Of course human freedoms are imperfect and delusory. Here again, Christianity is an exercise in the impossible; but it is nevertheless valuable in stretching man's potentialities. It lays down tremendous objectives but it insists that success is not the final measure of achievement. Indeed, the primary purpose of Christianity is not to create dynamic societies - though it has often done so - but to enable individuals to achieve liberation and maturity in a specific and moral sense. It does not accept conventional yardsticks and terrestrial judgments. As St Paul says: 'Divine folly is wiser than the wisdom of man, and divine weakness stronger than man's strength ... to shame the wise, God has chosen what the world counts folly, and to shame what is strong, God has chosen what the world counts weakness. He has chosen things low and contemptible, mere nothings, to overthrow the existing order.'

We must bear this in mind when we consider the future of Christianity, in the light of its past. During the past half-century there has been a rapid and uninterrupted secularization of the West, which has all but demolished the Augustinian idea of Christianity as a powerful, physical and institutional presence in the world. Of St Augustine's city of God on earth, little now remains, except crumbling walls and fallen towers, effete establishments and patriarchies of antiquarian rather than intrinsic interest. But of course Christianity does not depend on a single matrix: hence its durability. The Augustinian idea of public, all- embracing Christianity, once so compelling, has served its purpose and retreats - perhaps, one day, to re- emerge in different forms. Instead, the temporal focus shifts to the Erasmian concept of the private Christian intelligence, and to the Pelagian stress on the power of the Christian individual to effect virtuous change. New societies are arising for Christianity to penetrate, and the decline of western predominance offers it an opportunity to escape from beneath its Europeanized carapace and assume fresh identities.
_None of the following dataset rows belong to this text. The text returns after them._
(** X8. Whatever rows are collapsed, the rows shown for a tree are a
    subsequence of its pre-order, so never more than its nodes and never a
    process twice that the tree holds once; a collapsed row is shown alone,
    with none of its descendants. *)
Theorem ProcessRow_rows_sublist expanded p : forall path indent,
  sublist (rowLayout <$> ProcessRow expanded path indent p) (depthLayout <$> preorder indent p)
  /\ (length (ProcessRow expanded path indent p) <= node_count p)%nat
  /\ (expanded (path ++ [pid p]) = false -> length (ProcessRow expanded path indent p) = 1%nat).
Proof.
  assert (Hsub : forall path indent,
    sublist (rowLayout <$> ProcessRow expanded path indent p)
            (depthLayout <$> preorder indent p)).
  { induction p as [pid_ name_ status_ started cs IH] using ProcessInfo_forest_ind.
    intros path indent. cbn [ProcessRow preorder]. rewrite !fmap_cons.
    apply sublist_skip.
    destruct ((0 <? length cs)%nat && expanded (path ++ [pid_])); [|apply sublist_nil_l].
    induction IH as [|c cs Hc _ IHcs]; [done|].
    cbn [flat_map]. rewrite !fmap_app. by apply sublist_app. }
  intros path indent. split; [done|]. split.
  - rewrite <- (length_preorder p indent), <- (length_fmap rowLayout),
      <- (length_fmap depthLayout (preorder indent p)).
    apply sublist_length, Hsub.
  - destruct p as [pid_ name_ status_ started cs]. cbn [ProcessRow pid]. intros ->.
    by rewrite andb_false_r.
Qed.

Lemma ProcessRow_rows_sublist_witness :
  ProcessRow (fun _ => false) [] 0 demo_root
  = [{| row_pid := 1; row_paddingLeft := 8; row_chevron := Some false;
        row_actions := [PauseButton 1; KillButton 1] |}].
Proof.
  destruct (ProcessRow_rows_sublist (fun _ => false) demo_root [] 0%nat)
    as (_ & _ & Hone).
  pose proof (Hone eq_refl) as Hlen.
  destruct (ProcessRow (fun _ => false) [] 0 demo_root) as [|r [|r' rows]] eqn:Hrows;
    [discriminate Hlen| |discriminate Hlen].
  vm_compute in Hrows. rewrite <- Hrows. reflexivity.
Defined.

(** X9. In every row shown, whatever is collapsed, each button acts on
    that row's own process, a Kill button is there, and Pause and Resume
    are never offered together. *)
Theorem ProcessRow_actions expanded p : forall path indent,
  Forall (fun r =>
            KillButton (row_pid r) ∈ row_actions r
            /\ Forall (fun act => actionPid act = row_pid r) (row_actions r)
            /\ ~ (PauseButton (row_pid r) ∈ row_actions r
                  /\ ResumeButton (row_pid r) ∈ row_actions r))
         (ProcessRow expanded path indent p).
Proof.
  induction p as [pid_ name_ status_ started cs IH] using ProcessInfo_forest_ind.
  intros path indent. cbn [ProcessRow]. constructor.
  - unfold rowActions. cbn [row_pid row_actions status pid].
    destruct status_;
      (split; [repeat constructor|]); (split; [by repeat constructor|]);
      rewrite !elem_of_cons, !elem_of_nil; intros [Hp Hr];
      repeat match goal with
             | H : _ \/ _ |- _ => destruct H as [H|H]
             | H : False |- _ => destruct H
             | H : _ = _ |- _ => discriminate H
             end.
  - destruct ((0 <? length cs)%nat && expanded (path ++ [pid_])); [|constructor].
    induction IH as [|c cs Hc _ IHcs]; [constructor|].
    cbn [flat_map]. apply Forall_app. split; [apply Hc|apply IHcs].
Qed.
Certainly, mankind without Christianity conjures up a dismal prospect. The record of mankind with Christianity is daunting enough, as we have seen. The dynamism it has unleashed has brought massacre and torture, intolerance and destructive pride on a huge scale, for there is a cruel and pitiless nature in man which is sometimes impervious to Christian restraints and encouragements. But without these restraints, bereft of these encouragements, how much more horrific the history of these last 2,000 years must have been! Christianity has not made man secure or happy or even dignified. But it supplies a hope. It is a civilizing agent. It helps to cage the beast. It offers glimpses of real freedom, intimations of a calm and reasonable existence. Even as we see it, distorted by the ravages of humanity, it is not without beauty. In the last generation, with public Christianity in headlong retreat, we have caught our first, distant view of a de-Christianized world, and it is not encouraging. We know that Christian insistence on man's potentiality for good is often disappointed; but we are also learning that man's capacity for evil is almost limitless - is limited, indeed, only by his own expanding reach. Man is imperfect with God. Without God, what is he? As Francis Bacon put it: 'They that deny God destroy man's nobility: for certainly man is of kin to the beasts by his body; and, if he be not kin to God by his spirit, he is a base and ignoble creature.' We are less base and ignoble by virtue of divine example and by the desire for the form of apotheosis which Christianity offers. In the dual personality of Christ we are offered a perfected image of ourselves, an eternal pace-setter for our striving. By such means our history over the last two millennia has reflected the effort to rise above our human frailties. And to that extent, the chronicle of Christianity is an edifying one.